For context. My first exposure to the cloud was at my last company of 100 employees. We aggregated publicly available (ie no PII) health care provider data from all 50 states and government agencies as well as various disease/health dictionaries and we combined it with data sent to us from large health systems.

These are the services we used.

Infrastructure

- Route 53 (DNS)

- SQS/SNS (messaging)

- Active Directory.

- Cognito (SAML/SSO for our customers)

- Parameter Store/DynamoDB (configuration)

- CloudWatch (logging, monitoring, alerts, scheduling)

- Step functions (orchestration)

- Kinesis (stream processing). We were just introducing this when I left. I’m not sure what they were using it for.

CI/CD

We used GitHub for source control.

- CodePipeline (CI/CD orchestration)

- CodeBuild (Serverless builds. It would spin up a Windows or Linux Docker container and basically run PowerShell or Bash commands)

- self hosted OctopusDeploy server.

Data Storage

- S3 (Object/File storage)

- Redshift (OLAP database)

- Aurora/MySqL (OLTP RDMS). When we had large indexing to do to ELasticSearch, Read Replicas would autoscale.

- ElasticSearch

- Redis

Data Processing

- Athena (Serverless Apache Presto processing against S3)

- Glue (Serverless PySpark environment)

Compute

- EC2 (Pet VMs and one autoscaling group of VMs to process data as it came in from clients. It ran a legacy Windows process)

- ECS/Fargate (Serverless Docker cluster)

- Lambda (for processes where we needed to scale from 0 to $alot for backend processes)

- Workspaces (Windows VMs hosted in the US as Dev machines for our Indian Developers who didn’t want to deal with the latency.)

- Level 7 load balancers

Front end

- S3 (hosted static assets like html, JS, CSS. You can serve S3 content as a website.)

- CloudFront (CDN)

- WAF (Web Application Firewall)

All of the above infrastructure was duplicated for five different environments (DEV, QAT, UAT, Stage, Prod). In Prod, where needed, infrastructure was duplicated in multiple available zones (not regions).

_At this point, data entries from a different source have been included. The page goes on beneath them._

(* ===== verification/ConfigMapsStore.v ===== *)
(** * pkg/configmapsstore: ConfigMaps to stores

    The process state the packages share ([World]): the memory of the endpoint
    slices, the stores by address, [configstore.StoreMap], the snapshot cache,
    the draws of versions and the goroutines that were started.  A store that
    was replaced in the map stays in the heap, because goroutines may still
    hold it. *)

From stdpp Require Import options.
From S2P Require Import Prelude.
From S2P Require Import GoStd.
From S2P Require Import GoSlice.
From S2P Require Import Envoy.
From S2P Require Import AppConfig.
From S2P Require Import Resources.
From S2P Require Import Config.
From S2P Require Import Api.
From S2P Require Import Certs.
From S2P Require Import Utils.
From S2P Require Import ConfigStore.
From Stdlib Require Import ZArith.

Section world.
Context `{XdsCache}.

Record World := mkWorld {
  w_mem : Memory;
  w_heap : gmap nat ConfigStore;
  StoreMap : gmap string nat;
  w_cache : SnapshotCache;
  w_draws : nat;
  (** goroutines started and not yet scheduled, oldest first *)
  w_spawned : list (nat * Spawn) }.

Definition set_store (l : nat) (cs : ConfigStore) (w : World) : World :=
  mkWorld (w_mem w) (<[l := cs]> (w_heap w)) (StoreMap w) (w_cache w) (w_draws w)
    (w_spawned w).

Definition set_mem (m : Memory) (w : World) : World :=
  mkWorld m (w_heap w) (StoreMap w) (w_cache w) (w_draws w) (w_spawned w).

Definition spawn (l : nat) (sp : list Spawn) (w : World) : World :=
  mkWorld (w_mem w) (w_heap w) (StoreMap w) (w_cache w) (w_draws w)
    (w_spawned w ++ map (pair l) sp).

Definition set_cache (c : SnapshotCache) (w : World) : World :=
  mkWorld (w_mem w) (w_heap w) (StoreMap w) c (w_draws w) (w_spawned w).

Definition set_draws (n : nat) (w : World) : World :=
  mkWorld (w_mem w) (w_heap w) (StoreMap w) (w_cache w) n (w_spawned w).

Definition set_StoreMap (s : gmap string nat) (w : World) : World :=
  mkWorld (w_mem w) (w_heap w) s (w_cache w) (w_draws w) (w_spawned w).

End world.

Module ConfigMapsStore.

Import AppConfig.

Definition checkConfigMapLabels (app : Type_) (cm : ConfigMap) : res bool :=
  if negb (String.length (ConfigMapNames app) =? 0)%nat then
    Ok (existsb (String.eqb (cm_Name cm)) (GoStrings.Split (ConfigMapNames app) ","))
  else
    match GoStrings.Split (ConfigMapLabels app) "=" with
    | l0 :: l1 :: _ => Ok (String.eqb (default "" (cm_Labels cm !! l0)) l1)
    | _ => Crash "index out of range"
    end.

(** The configuration of an entry, between its parsing and its lookup in the
    store map: identity, origin, version label and default namespaces. *)
Definition prepareConfig (cm : ConfigMap) (nodeID : string) (config : ConfigType)
  : ConfigType :=
  let id := if (String.length (ID config) =? 0)%nat then nodeID else ID config in
  let name := if (String.length (Name config) =? 0)%nat then id else Name config in
  let label := default "" (cm_Labels cm !! VersionLabelKey config) in
  let versioned := UseVersionLabel config && (0 <? String.length label)%nat in
  Config.with_identity
    (if versioned then id +:+ "-" +:+ label else id) name
    (if versioned then label else VersionLabel config)
    (cm_Name cm) (cm_Namespace cm) (default ∅ (cm_Annotations cm))
    (map (λ k8s, if (String.length (k_Namespace k8s) =? 0)%nat
                 then mkKubernetesType (k_ClusterName k8s) (cm_Namespace cm) (k_Port k8s)
                        (k_HealthCheckPort k8s) (k_Priority k8s) (k_Selector k8s)
                        (k_Service k8s)
                 else k8s) (Kubernetes config))
    config.

Section store.
Context `{Codec} `{ConfigParser} `{Crypto} `{XdsCache} `{GoRuntime}.
Variable app : Type_.
Variable ca : Certs.CA.

(** [cs.Stop()] on the store the map holds for an identifier. *)
Definition stopExisting (id : string) (w : World) : World :=
  match StoreMap w !! id ≫= λ l, (l,.) <$> w_heap w !! l with
  | Some (l, cs) => set_store l (Store.Stop cs) w
  | None => w
  end.

(** A store that has just been built, at a new address; its first push, if it
    started one, runs on its own from now on. *)
Definition allocStore (m : Memory) (cs : ConfigStore) (sp : list Spawn) (w : World)
  : World * nat :=
  let l := fresh (dom (w_heap w)) in (spawn l sp (set_store l cs (set_mem m w)), l).

(** [configstore.StoreMap.Store(config.ID, newConfigStore)]. *)
Definition registerStore (id : string) (l : nat) (w : World) : World :=
  set_StoreMap (<[id := l]> (StoreMap w)) w.

(** From [config.SaveResources()] to [configstore.New(ctx, config)]. *)
Definition buildEntry `{MapOrder} (now : Z) (rnd : nat) (k : KubeCache)
    (config : ConfigType) (w : World) : World * res nat :=
  match wrap "error in config.SaveResources" (Config.SaveResources app config) with
  | Err e => (w, Err e)
  | Crash why => (w, Crash why)
  | Ok config' =>
      match Store.New app ca now rnd k (w_mem w) config' with
      | Err e => (w, Err e)
      | Crash why => (w, Crash why)
      | Ok (m', cs, sp) => let '(w', l) := allocStore m' cs sp w in (w', Ok l)
      end
  end.

(** One round of the loop over [cm.Data].  The state changes made before an
    error stay. *)
Definition newEntry `{MapOrder} (now : Z) (rnd : nat) (k : KubeCache) (cm : ConfigMap)
    (nodeID text : string) (w : World) : World * res unit :=
  match Config.ParseConfigYaml nodeID text with
  | Err e => (w, Err e)
  | Crash why => (w, Crash why)
  | Ok config0 =>
      let config := prepareConfig cm nodeID config0 in
      match buildEntry now rnd k config (stopExisting (ID config) w) with
      | (w', Ok l) => (registerStore (ID config) l w', Ok ())
      | (w', Err e) => (w', Err e)
      | (w', Crash why) => (w', Crash why)
      end
  end.

Fixpoint newEntries `{MapOrder} (now : Z) (rnd : nat) (k : KubeCache) (cm : ConfigMap)
    (data : list (string * string)) (w : World) : World * res unit :=
  match data with
  | [] => (w, Ok ())
  | (nodeID, text) :: data' =>
      match newEntry now rnd k cm nodeID text w with
      | (w', Ok _) => newEntries now rnd k cm data' w'
      | (w', r) => (w', r)
      end
  end.

Definition NewConfigMap `{MapOrder} (now : Z) (rnd : nat) (k : KubeCache)
    (cm : ConfigMap) (w : World) : World * res unit :=
  match checkConfigMapLabels app cm with
  | Ok true => newEntries now rnd k cm (range_order (default ∅ (cm_Data cm))) w
  | Ok false => (w, Ok ())
  | Err e => (w, Err e)
  | Crash why => (w, Crash why)
  end.

(** Whether a store comes from a ConfigMap. *)
Definition fromConfigMap (cm : ConfigMap) (cs : ConfigStore) : bool :=
  String.eqb (ConfigMapName (cs_Config cs)) (cm_Name cm)
  && String.eqb (ConfigMapNamespace (cs_Config cs)) (cm_Namespace cm).

(** After the drain period: the snapshot and the map entry go. *)
Definition clearStore (key : string) (l : nat) (w : World) : World :=
  match w_heap w !! l with
  | Some cs => set_StoreMap (delete key (StoreMap w))
                 (set_cache (ClearSnapshot (ID (cs_Config cs)) (w_cache w)) w)
  | None => w
  end.

(** One round of the [Range] of [DeleteConfigMap], without interleaving. *)
Definition deleteVisit (cm : ConfigMap) (w : World) (kl : string * nat) : World :=
  match w_heap w !! kl.2 with
  | Some cs =>
      if fromConfigMap cm cs
      then clearStore kl.1 kl.2 (set_store kl.2 (Store.Stop cs) w)
      else w
  | None => w
  end.

Definition DeleteConfigMap `{MapOrder} (cm : ConfigMap) (w : World) : World :=
  foldl (deleteVisit cm) w (range_order (StoreMap w)).

End store.
End ConfigMapsStore.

Where applicable, backups were automated.

We had two full time operations people. The rest was maintained by developers. ——- as far as the rest.

> [Procuring resources] is no different than it is locally.

I can go from no infrastructure to everything I just named in a matter of hours locally? I can set up a multi availability zone Mysql database with automated backups just by running a yaml file locally and then turn it off when not needed?

Most of what you're listing are Layer 7 services. The time cost there is in the configuration. You can put Active Directory in the cloud, but it's still going to be Active Directory, i.e. a massively complicated proprietary framework that touches every Windows system in your network like an octopus.

And some of those things actually make sense. You can't really locally host a CDN, can you? If you need a big amount of compute for an hour and then never again, it doesn't make much sense to buy hardware for that.

But the point isn't that it never makes sense to put anything in the cloud at all. It's that companies regularly overuse it as some kind of buzzword panacea when there are only a specific set of things that it's actually good for.

  • It’s not just “configuration”. There is also the issue of continuous monitoring and upkeep. Not to mention someone has to worry about servers going down, hard drives going bad, backups. Would any one person know how to configure and maintain everything above?

    I’m a developer who happens to have AWS in my toolbelt. I could set all that up by myself. In the the two years that I worked there, we never had an issue with any of it.

    How much in house expertise would we have had to hire to manage everything that we used?

    • > There is also the issue of continuous monitoring and upkeep. Not to mention someone has to worry about servers going down, hard drives going bad, backups.

      Monitoring and backups you configure once and then they're automated. Disk failures happen maybe a couple times a year and take five minutes to stick in another disk. None of this is particularly labor intensive.

      > Would any one person know how to configure and maintain everything above?

      It has long been a fact of life in companies small enough to have a single-person IT department.